Entraron en el club de alterne y todas las chicas miraron para ellos como midiéndolos. Era un martes. No era día de feria, de fútbol ni de mercado. Ellos eran los únicos clientes. Un rumana se acercó a Di Marco.
-Vamos, arriba. Tienes cara de joven lindo. Te enseño cositas.
Al le dijo que fuese.
-A veces uno recibe más cariño de una prostituta en una sola noche que de toda tu familia en meses.

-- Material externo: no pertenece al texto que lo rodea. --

(* ===== verification/Mmu.v ===== *)
(** User page tables: [src/src/mm/mmu/mmu.c] and [mmu.h].

    The table pages are a memory of 512-word pages indexed by physical
    address; the code reaches them through the kernel's TTBR1 alias
    ([PHYS_TO_VIRT]), which [deref] undoes.  Pages come from the
    [PageAllocator] interface.  TLB maintenance is the log of the [tlbi vae1]
    operands.  [hw_pte] is the hardware's table walk, read from the same
    memory, and is what the theorems speak about: which descriptor the MMU
    finds for an address before and after every operation.

    Proof idea: [T] is the tree of table pages, a finite map from the path of
    indices to the page; [pt_wf] relates it to memory, one page per path. *)
From S2P Require Import Prelude Pmm PageAlloc.

Definition PTE_VALID : Z := Z.shiftl 1 0.
Definition PTE_TABLE : Z := Z.shiftl 1 1.
Definition PTE_AF : Z := Z.shiftl 1 10.
Definition PTE_SH_INNER : Z := Z.shiftl 3 8.
Definition PTE_AP_RW : Z := Z.shiftl 0 6.
Definition PTE_AP_RW_EL0 : Z := Z.shiftl 1 6.
Definition PTE_AP_RO : Z := Z.shiftl 2 6.
Definition PTE_AP_RO_EL0 : Z := Z.shiftl 3 6.
Definition PTE_ATTRIDX (idx : Z) : Z := Z.shiftl idx 2.
Definition PTE_UXN : Z := Z.shiftl 1 54.
Definition PTE_PXN : Z := Z.shiftl 1 53.
Definition PTE_NG : Z := Z.shiftl 1 11.
Definition PTE_ADDR_MASK : Z := 0x0000FFFFFFFFF000.
Definition _2MB : Z := 0x200000.
Definition VMA_PROT_READ : Z := 1.
Definition VMA_PROT_WRITE : Z := 2.
Definition VMA_PROT_EXEC : Z := 4.

Definition L0_INDEX (va : Z) : Z := Z.land (Z.shiftr va 39) 0x1FF.
Definition L1_INDEX (va : Z) : Z := Z.land (Z.shiftr va 30) 0x1FF.
Definition L2_INDEX (va : Z) : Z := Z.land (Z.shiftr va 21) 0x1FF.
Definition L3_INDEX (va : Z) : Z := Z.land (Z.shiftr va 12) 0x1FF.

Definition TTBR_BADDR_MASK : Z := 0x0000FFFFFFFFFFFF.
Definition ttbr_pack (baddr asid : Z) : Z :=
  Z.lor (Z.land baddr TTBR_BADDR_MASK) (shl64 asid 48).
Definition ttbr_baddr (ttbr : Z) : Z := Z.land ttbr TTBR_BADDR_MASK.
Definition ttbr_asid (ttbr : Z) : Z := Z.shiftr ttbr 48 mod 2 ^ 16.

Definition pte_next_table (entry : Z) : Z := Z.land entry PTE_ADDR_MASK.
Definition pte_valid (entry : Z) : bool := bool_decide (Z.land entry PTE_VALID ≠ 0).

Definition mmu_prot_to_flags (prot : Z) : Z :=
  let f := PTE_ATTRIDX 1 in
  let f := Z.lor f PTE_PXN in
  let f :=
    if decide (Z.land prot VMA_PROT_WRITE ≠ 0) then Z.lor f PTE_AP_RW_EL0
    else Z.lor f (if decide (Z.land prot VMA_PROT_READ ≠ 0) then PTE_AP_RO_EL0 else PTE_AP_RO) in
  if decide (Z.land prot VMA_PROT_EXEC = 0) then Z.lor f PTE_UXN else f.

Di Marco preguntó por la cuestión económica.
-Y cuánto sería.
La rumana parecía una caja registradora.
-Son sesenta y cinco euros, media hora. Ciento diez, una hora. Y trescientos si me quieres llevar a tu casa.
-Y -titubéo, abrumado, Di Marco- ¿qué incluye?
-Todo lo que tu quieras, lindo. Todo lo que imagines.
La chica se le pegó y él se puso todavía más nervioso. Se excusó y le dijo que su amigo era el del dinero y ella se retiró.
Tenía un rostro de actriz antigua, una de esas mujeres de lamés de la época dorada de Hollywood. Le quedaron ganas de subir con ella. Qué podría haber de malo en que una rumana te haga un francés. Eso si que es convergencia europea, pensaba Di Marco.
Al mientras estaba enterrado en una nube de humo de su propio cigarro. Pensativo. Tenía aquellos hombros enormes, generosos, de los que colgar para toda una vida una amistad.
Se le acercó a Di Marco otra chica.
-A mí ya no se me acercan, dijo Al, porque prefieren en primera opción jóvenes que carne de perro viejo.
La otra chica les dijo que era brasileña. Era rubia y tenía la cara marcada. Les contó que tenía dos hijos y que estaba viuda. Di Marco le dijo que él era letrista de canciones románticas.
-Pongo palabras a la música. Me dedico a eso.
-¿Y tu amigo?
-Es un periodista que me hizo una entrevista.
-¿Ganarás mucho dinero?
-Lo justo.
Y le contó que era difícil elegir la frase buena para una música.
Y ella le soltó:
-Es como elegir a la chica buena en un club. No es tan fácil. Sube conmigo y verás que yo soy la buena.
Di Marco se dejó de canciones románticas y bebió del vaso como si fuese un caliz y en vez de un licor de colores tuviese agua para apagar un incendio.
Dejaron que sonase el último tema y se marcharon por dónde vinieron.